On those two issues, she supports a return to the 2015 Joint Comprehensive Plan of Action and continued U.S. security assistance to Israel. Norington-Reaves added that she opposes the BDS movement. 

“Part of the problem is that it sort of starts from a premise that Israel shouldn’t exist,” she said, and referred to a recent conversation with a friend to explain her thinking on the topic.

“He said, ‘Israel is to Jewish people what Wakanda is to Black people,’” recalled Norington-Reaves, referring to the fictional African nation home to the superhero Black Panther. “I said, ‘Yeah, only Israel is real.’ Wakanda is this fictionalized, beautiful society where you can defend yourself, and you can be safe, and your culture can flourish. And Israel is a real place in which that can happen as an ancestral homeland for practitioners of the Jewish faith. And if BDS is rooted in the premise that Israel should not exist as such, then that’s a problem.’”

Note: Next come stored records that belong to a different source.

(** C19: Receiving is safe up to the size of the value.  An empty datagram ends the
    process with a failed assertion.  Whatever other datagram arrives, the handler
    and the server read inside their objects and the buffer is clean again; a
    descriptor that is passed on has its type, codes,
    name and type of the value inside the object.  The value is inside exactly when
    the size computed from the header is: nothing tests it. *)
Theorem event_received datagram : Forall is_byte datagram ->
  (datagram = [] /\ handle_receive_from (replicate 1024 0) datagram = Abort) \/
  exists r, datagram <> [] /\ handle_receive_from (replicate 1024 0) datagram = Ret (replicate 1024 0, r) /\
  dispatched_safe r.
Proof.
  intros Hb. destruct (decide (datagram = [])) as [-> | Hne]; [left; split; [done | by vm_compute]|]. right.
  cut (exists r, handle_receive_from (replicate 1024 0) datagram = Ret (replicate 1024 0, r) /\ dispatched_safe r); [by intros (r & ? & ?); exists r|].
  rewrite receive_cut. set (rcv := take max_length datagram). assert (Hl : (1 <= length rcv <= 1024)%nat).
  { unfold rcv, max_length. rewrite length_take. destruct datagram; [done|]. cbn [length]. lia. }
  assert (Hrb : Forall is_byte rcv) by (by apply Forall_take). rewrite receive_clean by done. clearbody rcv.
  set (data := rcv ++ replicate (1024 - length rcv) 0). assert (Hd : zlen data = 1024) by (unfold data, zlen; rewrite length_app, length_replicate; lia).
  assert (Hdb : Forall is_byte data) by (apply Forall_app; split; [done | by apply Forall_replicate]). clearbody data.
  assert (Hok : forall t p tp, is_byte tp -> exists d, setEventData (fresh t p tp) data (zlen rcv) = Ret (mk_event t p d) /\ zlen d = 1024 /\ Forall is_byte d).
  { intros. apply received_object; [done | done | unfold zlen; lia | done]. }
  unfold dispatchEventToHandler. replace (zlen rcv =? 0) with false by (unfold zlen; lia).
  rewrite (rd_le_ret 2 data) by lia. cbn [mbind outcome_bind]. destruct (negb _); [eexists; split; [done | by right; left]|].
  destruct (_ >? _); [eexists; split; [done | by left]|].
  destruct (rd_ret data EVT_HEADER_BYTE_LENGTH) as [b ->]; [unfold EVT_HEADER_BYTE_LENGTH; lia|]. cbn [mbind outcome_bind]. rewrite alert_fresh, instrument_fresh. cbn [mbind outcome_bind].
  destruct (_ =? EventTypeAlert); [|destruct (_ =? EventTypeInstrument)].
  - destruct (Hok 0 63 252) as (d & -> & Hz & Hby); [done|]. eexists. split; [done|]. by apply received_accessors.
  - destruct (Hok 1 31 125) as (d & -> & Hz & Hby); [done|]. eexists. split; [done|]. by apply received_accessors.
  - eexists. split; [done | by right; right].
Qed.

Definition short_datagram : bytes := [0x45; 0x43; 1; 0; 0; 2; 0; 0; 0; 0; 5].

Lemma event_received_witness :
  handle_receive_from (replicate 1024 0) [] = Abort /\
  exists r, handle_receive_from (replicate 1024 0) short_datagram = Ret (replicate 1024 0, r) /\ dispatched_safe r.
Proof.
  split.
  - by destruct (event_received []) as [[_ H] | (r & H & _)]; [apply Forall_nil_2 | exact H | ].
  - destruct (event_received short_datagram) as [[H _] | (r & _ & H)]; [|done | by exists r].
    unfold short_datagram. repeat (apply Forall_cons_2; [unfold is_byte; lia|]). apply Forall_nil_2.
Defined.

(** ** Defects *)

(** A datagram whose header gives the value a size below 0: the size wraps and the
    domain of the alert is copied from behind the object. *)
Theorem received_value_overread :
  match handle_receive_from (replicate 1024 0) short_datagram with
  | Ret (_, executeAlertHandler e) => getEventValueSize e = Ret 65525 /\ getLogAlert e = Oob
  | _ => False
  end.
Proof. vm_compute. done. Qed.

(** The length is passed as 8 bits: an event of 256 bytes or more is sent with its
    length modulo 256, and its own value cannot be read. *)
Theorem long_event_cut :
  (forall id domain, Forall is_byte domain -> zlen id <= 255 -> zlen domain < 256 -> 244 < zlen id + zlen domain ->
     exists e, sendLogAlert id domain = Ret e /\ getEventDataLength e = Ret ((11 + zlen id + zlen domain) mod 256) /\ getLogAlert e = Oob) /\
  (e ← sendLogAlert (replicate 10 97) (replicate 240 98); processBufferElement e) = Ret [0x45; 0x43; 0x29; 0; 252].
Proof.
  split; [|vm_compute; reflexivity]. intros id domain Hb Hi Hd Hlong. pose proof (zlen_nonneg id). pose proof (zlen_nonneg domain).
  assert (Hcp : copied EventDataCString (domain ++ [0]) (u16 (zlen domain)) = Some domain).
  { unfold copied, u16. rewrite Z.mod_small by lia. change (number_size EventDataCString) with (@None Z). change (EventDataCString =? EventDataCString) with true. cbn [orb].
    replace ((0 <=? zlen domain) && (zlen domain <=? zlen (domain ++ [0]))) with true by (rewrite zlen_app; change (zlen [0]) with 1; lia).
    unfold zlen. by rewrite Nat2Z.id, take_app_length. }
  assert (Hby : Forall is_byte (domain ++ [0])) by (apply Forall_app; split; [done | by repeat constructor]).
  pose proof (build_event 0 63 252 EventAlertLogSubmitted 10 id EventDataCString (domain ++ [0]) (u16 (zlen domain)) domain) as E.
  eexists. split; [unfold sendLogAlert; rewrite alert_fresh; cbn [mbind outcome_bind]; apply E; done || lia|].
  set (n := u8 (11 + zlen id + zlen domain)). assert (En : exists k, 1 <= k <= 2 /\ n = 11 + zlen id + zlen domain - 256 * k /\ 0 <= n < 256).
  { exists ((11 + zlen id + zlen domain) / 256). unfold n, u8. change (2 ^ 8) with 256. divmod. }
  destruct En as (k & Hk & En & Hn8).
  set (e := mk_event _ _ _). assert (He : eventData e = packet n 252 EventAlertLogSubmitted 10 id EventDataCString domain (rest id domain)) by done.
  assert (Hn : 0 <= n < 2 ^ 13) by lia. split; [by rewrite (read_length _ _ _ _ _ _ _ _ _ He Hn)|].
  unfold getLogAlert, getAlertCode. rewrite (read_sub_code _ _ _ _ _ _ _ _ _ He) by done. cbn [mbind outcome_bind]. change (EventAlertLogSubmitted =? EventAlertLogSubmitted) with true. cbn [negb].
  rewrite (read_value_type _ _ _ _ _ _ _ _ _ He). cbn [mbind outcome_bind]. change (EventDataCString =? EventDataCString) with true. cbn [negb].
  rewrite (read_identification _ _ _ _ _ _ _ _ _ He). cbn [mbind outcome_bind]. unfold assign_value. rewrite (read_value _ _ _ _ _ _ _ _ _ He), (read_value_size _ _ _ _ _ _ _ _ _ He Hn).
  cbn [mbind outcome_bind]. assert (Hs : u16 (n - (11 + zlen id)) = zlen domain - 256 * k + 65536).
  { unfold u16. rewrite <- (Z.mod_add _ 1) by lia. rewrite Z.mod_small; lia. }
  rewrite Hs. unfold rdn. replace (0 + (zlen domain - 256 * k + 65536) <=? zlen (domain ++ rest id domain)) with false; [by rewrite andb_false_r|].
  symmetry. apply Z.leb_gt. unfold rest. rewrite zlen_app, zlen_replicate. unfold zlen in *. lia.
Qed.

She also called for building bridges between communities as a way to fight antisemitism, and described a college seminar she took “about the architecture of oppression, and the otherizing of people who are different, as well as the great massacres that we experienced through slavery, and that Jews experienced in the Holocaust.”

“When I think about what it takes to create a structure of oppression, it makes me think about what it takes to disassemble that,” said Norington-Reaves, “and what it takes is sitting knee-to-knee with somebody who is very different from you, and seeing their humanity and learning about their humanity and learning that we have more in common with one another than  that which separates us.”